WASHINGTON (JTA) — When President Obama rolled out his faith-based office, he avoided making a decision on the initiative’s most contentious issue.
Obama’s executive order last week establishing the White House Office of Faith-Based and Neighborhood Partnerships took no position on whether religious groups receiving federal funds to perform social services could take religion into account when hiring.
Some organizations, including the Orthodox Union, say such hiring practices are essential to maintaining the religious character of an organization. But critics that include the Religious Action Center of Reform Judaism and the Anti-Defamation League believe they amount to government-funded employment discrimination.
During the campaign, Obama agreed with the critics and vowed to change the rules from the Bush administration’s backing of religious autonomy on employment.
But his executive order, while stating that services paid for with federal funds will be provided "in a manner consistent with fundamental constitutional commitments guaranteeing the equal protection of the laws and the free exercise of religion and prohibiting laws respecting an establishment of religion," simply authorizes the executive director of the office to seek the opinion of the attorney general on “constitutional and statutory” legal issues.
A person with knowledge of the administration’s thinking said the White House eventually would announce some sort of employment discrimination ban on faith-based groups receiving federal funding, but with the administration still getting staff in place, it had not yet prepared the legal analysis to support such a decision.
For now, critics of the Bush rules say they believe Obama’s decision to punt on the matter was simply an effort to be thorough.

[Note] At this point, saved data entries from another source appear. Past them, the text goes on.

Lemma binary_round_within (s : bool) (p : positive) (e : Z) (B : Z) :
  Zpos (digits2_pos p) + e <= B -> e <= 971 -> -1074 <= B <= 1022 ->
  Float.within (B + 1) s (binary_round Float.prec Float.emax s p e).
Proof.
  intros HB He HBB. unfold binary_round.
  destruct (shl_align_spec p e
              (fexp Float.prec Float.emax (Zpos (digits2_pos p) + e)))
    as (A1 & A2 & _).
  destruct (shl_align p e _) as [mz ez]. cbn [fst snd] in *.
  apply binary_round_aux_within; cbn [Zdigits2]; lia.
Qed.


(** *** Exact values *)

Lemma within_weaken (B B' : Z) (s : bool) (x : spec_float) :
  Float.within B s x -> B <= B' -> Float.within B' s x.
Proof. destruct x; cbn; try tauto. intros [-> H] L. split; [reflexivity|lia]. Qed.

Lemma within_finite (B : Z) (s : bool) (x : spec_float) :
  Float.within B s x -> Float.is_finite x = true.
Proof. destruct x; cbn; tauto. Qed.

Lemma within_nonneg (B : Z) (x : spec_float) :
  Float.within B false x -> Float.nonneg x = true.
Proof. destruct x as [| | |s m e]; cbn; try tauto. now intros [-> _]. Qed.

Lemma pow2_pos (e : Z) : (0 < (2 # 1) ^ e)%Q.
Proof. apply Qpower_0_lt. reflexivity. Qed.

Lemma to_Q_sign (s : bool) (m : positive) (e : Z) :
  if s then (Float.to_Q (S754_finite s m e) < 0)%Q
  else (0 < Float.to_Q (S754_finite s m e))%Q.
Proof.
  pose proof (pow2_pos e) as P. unfold Float.to_Q.
  destruct s; cbn [cond_Zopp].
  - assert (inject_Z (- Zpos m) < 0)%Q
      by (change 0%Q with (inject_Z 0); rewrite <- Zlt_Qlt; lia).
    nra.
  - assert (0 < inject_Z (Zpos m))%Q
      by (change 0%Q with (inject_Z 0); rewrite <- Zlt_Qlt; lia).
    nra.
Qed.

Lemma cond_Zopp_mul (s : bool) (a b : Z) :
  cond_Zopp s (a * b) = cond_Zopp s a * b.
Proof. destruct s; cbn; lia. Qed.

(** A finite float read at a lower exponent. *)
Lemma to_Q_aligned (s : bool) (m : positive) (e ez : Z) :
  ez <= e ->
  (Float.to_Q (S754_finite s m e)
   == inject_Z (cond_Zopp s (Zpos (fst (shl_align m e ez)))) * (2 # 1) ^ ez)%Q.
Proof.
  intros L. destruct (shl_align_spec m e ez) as (_ & A2 & A3).
  rewrite A3, A2, Z.min_r by assumption.
  rewrite cond_Zopp_mul, inject_Z_mult, Zpower_Qpower by lia.
  change (inject_Z 2) with (2 # 1). unfold Float.to_Q.
  rewrite <- Qmult_assoc, <- Qpower_plus by discriminate.
  replace (e - ez + ez) with e by lia. reflexivity.
Qed.

Lemma aligned_bound (m : positive) (e ez B : Z) :
  ez <= e -> Zpos (digits2_pos m) + e <= B ->
  Zpos (fst (shl_align m e ez)) < 2 ^ (B - ez) /\ 0 < B - ez.
Proof.
  intros L HB. destruct (shl_align_spec m e ez) as (A1 & A2 & _).
  rewrite A2, Z.min_r in A1 by assumption.
  destruct (digits_bounds (fst (shl_align m e ez))) as [_ U].
  assert (2 ^ Zpos (digits2_pos (fst (shl_align m e ez))) <= 2 ^ (B - ez))
    by (apply Z.pow_le_mono_r; lia).
  lia.
Qed.

Lemma reading_finite (s : bool) (m : positive) (e : Z) :
  Float.is_reading (S754_finite s m e) = true ->
  Zpos (digits2_pos m) + e <= 34.
Proof.
  unfold Float.is_reading. intros H. apply andb_true_iff in H as [_ H].
  now apply Z.leb_le.
Qed.

Lemma reading_not_special (x : spec_float) :
  Float.is_reading x = true ->
  match x with S754_infinity _ | S754_nan => False | _ => True end.
Proof.
  unfold Float.is_reading. destruct x; cbn; trivial; discriminate.
Qed.

(** The difference of two clock readings is finite; its sign is that of
    the exact difference. *)
Lemma sub_readings (x y : spec_float) :
  Float.is_reading x = true -> Float.is_reading y = true ->
  (exists s, Float.within 36 s (Float.sub x y)) /\
  ((Float.to_Q y <= Float.to_Q x)%Q -> Float.within 36 false (Float.sub x y)).
Proof.
  intros Rx Ry.
  pose proof (reading_not_special x Rx) as Nx.
  pose proof (reading_not_special y Ry) as Ny.
  destruct x as [sx|sx| |sx mx ex]; try contradiction;
    destruct y as [sy|sy| |sy my ey]; try contradiction.
  - split; [exists false|intros _]; destruct sx, sy; exact I.
  - apply reading_finite in Ry. cbn [Float.sub SFsub]. split.
    + exists (negb sy). cbn [Float.within]. split; [reflexivity|lia].
    + intros L. pose proof (to_Q_sign sy my ey) as S.
      destruct sy; cbn [Float.within negb]; [split; [reflexivity|lia]|].
      exfalso. change (Float.to_Q (S754_zero sx)) with 0%Q in L. lra.
  - apply reading_finite in Rx. cbn [Float.sub SFsub]. split.
    + exists sx. cbn [Float.within]. split; [reflexivity|lia].
    + intros L. pose proof (to_Q_sign sx mx ex) as S.
      destruct sx; cbn [Float.within]; [|split; [reflexivity|lia]].
      exfalso. change (Float.to_Q (S754_zero sy)) with 0%Q in L. lra.
  - apply reading_finite in Rx. apply reading_finite in Ry.
    unfold Float.sub, SFsub. set (ez := Z.min ex ey).
    assert (ez <= ex) as Lx by (subst ez; lia).
    assert (ez <= ey) as Ly by (subst ez; lia).
    destruct (aligned_bound mx ex ez 34 Lx Rx) as [Bx Pz].
    destruct (aligned_bound my ey ez 34 Ly Ry) as [By _].
    pose proof (to_Q_aligned sx mx ex ez Lx) as Vx.
    pose proof (to_Q_aligned sy my ey ez Ly) as Vy.
    set (X := cond_Zopp sx (Zpos (fst (shl_align mx ex ez)))) in *.
    set (Y := cond_Zopp sy (Zpos (fst (shl_align my ey ez)))) in *.
    assert (Z.abs (X - Y) < 2 ^ (35 - ez)) as HD.
    { replace (35 - ez) with (Z.succ (34 - ez)) by lia.
      rewrite Z.pow_succ_r by lia.
      subst X Y. destruct sx, sy; cbn [cond_Zopp]; lia. }
    assert (forall p s, Z.abs (X - Y) = Zpos p ->
                        Float.within 36 s
                          (binary_round Float.prec Float.emax s p ez)) as W.
    { intros p s Ep. apply (binary_round_within s p ez 35); try lia.
      assert (Zdigits2 (Zpos p) <= 35 - ez)
        by (apply digits_le; lia).
      cbn [Zdigits2] in *. lia. }
    unfold binary_normalize. split.
    + destruct (X - Y) as [|p|p] eqn:E.
      * exists false. exact I.
      * exists false. apply W. reflexivity.
      * exists true. apply W. reflexivity.
    + intros L. rewrite Vx, Vy in L.
      assert (Y <= X) as LXY.
      { rewrite Zle_Qle. pose proof (pow2_pos ez). nra. }
      destruct (X - Y) as [|p|p] eqn:E; [exact I| |lia].
      apply W. reflexivity.
Qed.

(** *** Scaling and rounding *)

Lemma of_Z_1000 :
  Float.of_Z 1000 = S754_finite false 8796093022208000 (-43).
Proof. reflexivity. Qed.

Lemma mul_1000_within (B : Z) (s : bool) (x : spec_float) :
  Float.within B s x -> -1074 <= B <= 900 ->
  Float.within (B + 11) s (Float.mul x (Float.of_Z 1000)).
Proof.
  intros W HB. rewrite of_Z_1000.
  destruct x as [s'| | |s' m e]; cbn [Float.within] in W; try contradiction.
  - exact I.
  - destruct W as [-> W]. unfold Float.mul, SFmul.
    rewrite xorb_false_r.
    replace (B + 11) with (B + 10 + 1) by lia.
    pose proof (digits_mul m 8796093022208000) as D.
    change (Zpos (digits2_pos 8796093022208000)) with 53 in D.
    apply binary_round_aux_within; cbn [Zdigits2]; lia.
Qed.

Lemma round_half_even_floor (x : Q) :
  round_half_even x = Qfloor x \/ round_half_even x = Qfloor x + 1.
Proof.
  unfold round_half_even.
  destruct (_ ?= _)%Q; [destruct (Z.even _)|..]; auto.
Qed.

Lemma round_half_even_close (x : Q) :
  (x - (1 # 2) <= inject_Z (round_half_even x) <= x + (1 # 2))%Q.
Proof.
  pose proof (Qfloor_le x) as L. pose proof (Qlt_floor x) as U.
  rewrite inject_Z_plus in U. change (inject_Z 1) with 1%Q in U.
  unfold round_half_even.
  destruct (Qcompare_spec (x - inject_Z (Qfloor x)) (1 # 2)) as [E|E|E];
    [destruct (Z.even _)|..]; rewrite ?inject_Z_plus;
    change (inject_Z 1) with 1%Q;
    generalize dependent (inject_Z (Qfloor x)); intros f; split; lra.
Qed.

Lemma Z_of_Q_bounds (k N : Z) (y : Q) :
  (y - (1 # 2) <= inject_Z k <= y + (1 # 2))%Q ->
  (- inject_Z N < y < inject_Z N)%Q ->
  - N <= k <= N.
Proof.
  intros [L U] [Ly Uy]. split.
  - destruct (Z_le_gt_dec (- N) k) as [|G]; [assumption|exfalso].
    assert (k + 1 <= - N) as G' by lia.
    rewrite Zle_Qle, inject_Z_plus, inject_Z_opp in G'.
    change (inject_Z 1) with 1%Q in G'. lra.
  - destruct (Z_le_gt_dec k N) as [|G]; [assumption|exfalso].
    assert (N + 1 <= k) as G' by lia.
    rewrite Zle_Qle, inject_Z_plus in G'.
    change (inject_Z 1) with 1%Q in G'. lra.
Qed.

Lemma to_Q_magnitude (s : bool) (m : positive) (e B : Z) :
  Zpos (digits2_pos m) + e <= B -> 0 <= B ->
  (- inject_Z (2 ^ B) < Float.to_Q (S754_finite s m e) < inject_Z (2 ^ B))%Q.
Proof.
  intros HB H0.
  assert (inject_Z (Zpos m) * (2 # 1) ^ e < inject_Z (2 ^ B))%Q as M.
  { destruct (digits_bounds m) as [_ U].
    rewrite Zlt_Qlt, Zpower_Qpower in U by lia.
    change (inject_Z 2) with (2 # 1) in U.
    rewrite Zpower_Qpower by lia. change (inject_Z 2) with (2 # 1).
    pose proof (pow2_pos e) as P.
    apply Qlt_le_trans with ((2 # 1) ^ Zpos (digits2_pos m) * (2 # 1) ^ e)%Q.
    - apply Qmult_lt_compat_r; assumption.
    - rewrite <- Qpower_plus by discriminate.
      apply Qpower_le_compat_l; [lia|discriminate]. }
  assert (0 < inject_Z (Zpos m) * (2 # 1) ^ e)%Q as P
    by apply (to_Q_sign false m e).
  unfold Float.to_Q. destruct s; cbn [cond_Zopp].
  - rewrite inject_Z_opp. split; lra.
  - split; lra.
Qed.

Lemma div_within (s : bool) (k : positive) (B : Z) :
  Zpos (digits2_pos k) <= B -> 0 <= B <= 1021 ->
  Float.within (B + 1) s
    (Float.div (S754_finite s k 0) (S754_finite false 100 0)).
Proof.
  intros HB HBB. unfold Float.div, SFdiv. rewrite xorb_false_r.
  unfold SFdiv_core_binary.
  set (e' := Z.min (fexp Float.prec Float.emax
                      (Zdigits2 (Zpos k) + 0 - (Zdigits2 100 + 0)))
                   (0 - 0)).
  assert (e' <= 0) as He by (subst e'; lia).
  set (m' := match 0 - 0 - e' with
             | Z0 => Zpos k
             | Zpos _ => Z.shiftl (Zpos k) (0 - 0 - e')
             | Zneg _ => 0
             end).
  assert (0 <= m' /\ Zdigits2 m' + e' <= Zpos (digits2_pos k)) as [M0 M1].
  { subst m'. destruct (0 - 0 - e') as [|p|p] eqn:E; cbn [Zdigits2]; [lia| |lia].
    rewrite Z.shiftl_mul_pow2 by lia.
    assert (0 < 2 ^ Zpos p) by (apply Z.pow_pos_nonneg; lia).
    split; [lia|].
    assert (Zdigits2 (Zpos k * 2 ^ Zpos p) <= Zpos (digits2_pos k) + Zpos p).
    { apply digits_le; [|lia]. destruct (digits_bounds k) as [_ U].
      rewrite Z.pow_add_r by lia. nia. }
    lia. }
  pose proof (Z_div_mod m' 100 eq_refl) as DM.
  destruct (Z.div_eucl m' 100) as [q r]. destruct DM as [Eq Hr].
  assert (0 <= q <= m') as Hq by lia.
  pose proof (digits_mono q m' Hq).
  apply binary_round_aux_within; lia.
Qed.

Lemma round_2_within (B : Z) (s : bool) (x : spec_float) :
  Float.within B s x -> 0 <= B <= 900 -> Float.within (B + 9) s (Float.round x 2).
Proof.
  intros W HB.
  destruct x as [s'| | |s' m e]; cbn [Float.within] in W; try contradiction.
  - exact I.
  - destruct W as [-> W]. unfold Float.round, Float.of_decimal.
    change (10 ^ Z.of_nat 2) with 100.
    set (y := (Float.to_Q (S754_finite s m e) * inject_Z 100)%Q).
    pose proof (round_half_even_close y) as C.
    pose proof (to_Q_magnitude s m e B W ltac:(lia)) as [ML MU].
    pose proof (to_Q_sign s m e) as S.
    assert (- 2 ^ (B + 7) <= round_half_even y <= 2 ^ (B + 7)) as K.
    { apply (Z_of_Q_bounds _ _ y C).
      rewrite Z.pow_add_r by lia. rewrite inject_Z_mult.
      change (inject_Z (2 ^ 7)) with 128%Q.
      subst y. change (inject_Z 100) with 100%Q.
      assert (0 < inject_Z (2 ^ B))%Q
        by (change 0%Q with (inject_Z 0); rewrite <- Zlt_Qlt;
            apply Z.pow_pos_nonneg; lia).
      split; nra. }
    assert (forall k, Z.abs (round_half_even y) = Zpos k ->
                      Zpos (digits2_pos k) <= B + 8) as D.
    { intros k Ek. change (Zdigits2 (Zpos k) <= B + 8).
      apply digits_le; [|lia].
      replace (B + 8) with (Z.succ (B + 7)) by lia.
      rewrite Z.pow_succ_r by lia.
      assert (0 < 2 ^ (B + 7)) by (apply Z.pow_pos_nonneg; lia). lia. }
    destruct (round_half_even y) as [|k|k] eqn:Ek.
    + exact I.
    + assert (s = false) as ->.
      { destruct s; [exfalso|reflexivity].
        destruct C as [_ C]. subst y.
        change (inject_Z 100) with 100%Q in C.
        assert (1 <= inject_Z (Zpos k))%Q
          by (change 1%Q with (inject_Z 1); rewrite <- Zle_Qle; lia).
        nra. }
      replace (B + 9) with (B + 8 + 1) by lia.
      apply div_within; [apply D; reflexivity|lia].
    + assert (s = true) as ->.
      { destruct s; [reflexivity|exfalso].
        destruct C as [C _]. subst y.
        change (inject_Z 100) with 100%Q in C.
        assert (inject_Z (Zneg k) <= -1)%Q
          by (change (-1)%Q with (inject_Z (-1)); rewrite <- Zle_Qle; lia).
        nra. }
      replace (B + 9) with (B + 8 + 1) by lia.
      apply div_within; [apply D; reflexivity|lia].
Qed.

(** The product the probe rounds is a finite float. *)
Lemma product_within (a b : Float.reading) :
  exists s,
    Float.within 47 s
      (Float.mul (Float.sub (Float.seconds b) (Float.seconds a))
                 (Float.of_Z 1000)).
Proof.
  destruct (sub_readings (Float.seconds b) (Float.seconds a)
              (Float.seconds_plausible b) (Float.seconds_plausible a))
    as [[s W] _].
  exists s. apply (mul_1000_within 36 s); [assumption|lia].
Qed.

(** The elapsed time in milliseconds, as the connectivity probe computes
    it from two clock readings: finite, and not negative when the second
    reading is not below the first. *)
Lemma elapsed_within (a b : Float.reading) :
  Float.is_finite (elapsed_ms a b) = true /\
  ((Float.to_Q (Float.seconds a) <= Float.to_Q (Float.seconds b))%Q ->
   Float.nonneg (elapsed_ms a b) = true).
Proof.
  destruct (sub_readings (Float.seconds b) (Float.seconds a)
              (Float.seconds_plausible b) (Float.seconds_plausible a))
    as [[s W] N].
  unfold elapsed_ms. split.
  - apply (within_finite 56 s).
    apply (round_2_within 47 s); [|lia].
    apply (mul_1000_within 36 s); [assumption|lia].
  - intros L. apply (within_nonneg 56).
    apply (round_2_within 47 false); [|lia].
    apply (mul_1000_within 36 false); [auto|lia].
Qed.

“It’s a very complex, challenging issue that pits valid moral principles” against each other — government money should never be used to discriminate vs. religious organizations’ right to autonomy — said the director of the Religious Action Center, Rabbi David Saperstein, who was also named a member of the office’s 25-member advisory council. “It’s something scholars have been wrestling with, and I’m not surprised they wanted to do it right and not rush that.”
Abraham Foxman, national director of the ADL, also said his organization was comfortable that the administration was taking the time to seriously examine the issue and was optimistic Obama would come down on its side when making the final decision.
Foxman said the ADL had hoped the new administration would eliminate the faith-based office, but “if they’re going to keep it around,” setting up rules on employment would help it “do the least amount of damage.”
“While I would have preferred to see the president reiterate the idea he enunciated over the summer, the question of how that translates into actual policy is still difficult,” said Richard Foltin, the American Jewish Committee’s legislative director.
Some in the Jewish world felt there might be room for some sort of compromise on the issue — for example, not allowing religion to be taken into account when an organization hires directly for a program receiving government funding, but permitting it when individuals are hired for other posts.
For example, a church that ran a soup kitchen in its basement could not take religion into account when hiring those who prepare and serve the food, but could when hiring the pastor. In fact, some experts said, a blanket rule that prevented any social service provider that receives federal money from taking religion into account for any job could create problems for Jewish federations and social service groups, which would not want to be forced into hiring a non-Jewish CEO.
“Extreme rules” either way “don’t make sense,” said Marc Stern, acting executive director of the American Jewish Congress.
Stern speculated that the Obama administration still was figuring out how to implement such a rule, and also noted that the president probably didn’t want to take a strong stand just yet on the employment issue because it could have alienated religious conservatives in the early days of his term.
A supporter of the Bush rules on employment, Orthodox Union public policy director Nathan Diament, was encouraged that the new president deferred the decision for further study. However the decision on religious hiring ends up, Diament said that Obama’s willingness to revamp, and not eliminate, Bush’s faith-based office was a “rejection” of the strict separationist view of church and state espoused by some on the left and a sign that Obama is serious about making religious voices a part of the public policy debate.
The administration announced that the new faith-based office, in addition to providing funding and assistance to faith-based and community groups providing social services, also will look at how the country can better address the issue of teen pregnancy, reduce the need for abortion, encourage responsible fatherhood and work with the National Security Council to foster interfaith dialogue around the world.
Obama also established a 25-member advisory council for the office to identify best practices, suggest improvements and make recommendations on the delivery of social services by faith-based and community organizations. In addition to Saperstein, others already named include Orlando, Fla.-based evanglical Christan Pastor Joel Hunter, Sojourners president and executive director Jim Wallis, African Methodist Episcopal Church Bishop Vashti McKenzie and Interfaith Youth Corps founder Eboo Patel.
Saperstein said the council reflects Obama’s commitment to create “a big tent with a broad range of different” religious views. He emphasized that his participation on the council would “in no way constrain” him or the Religious Action Center from speaking out publicly on matters on which they might not agree with the administration.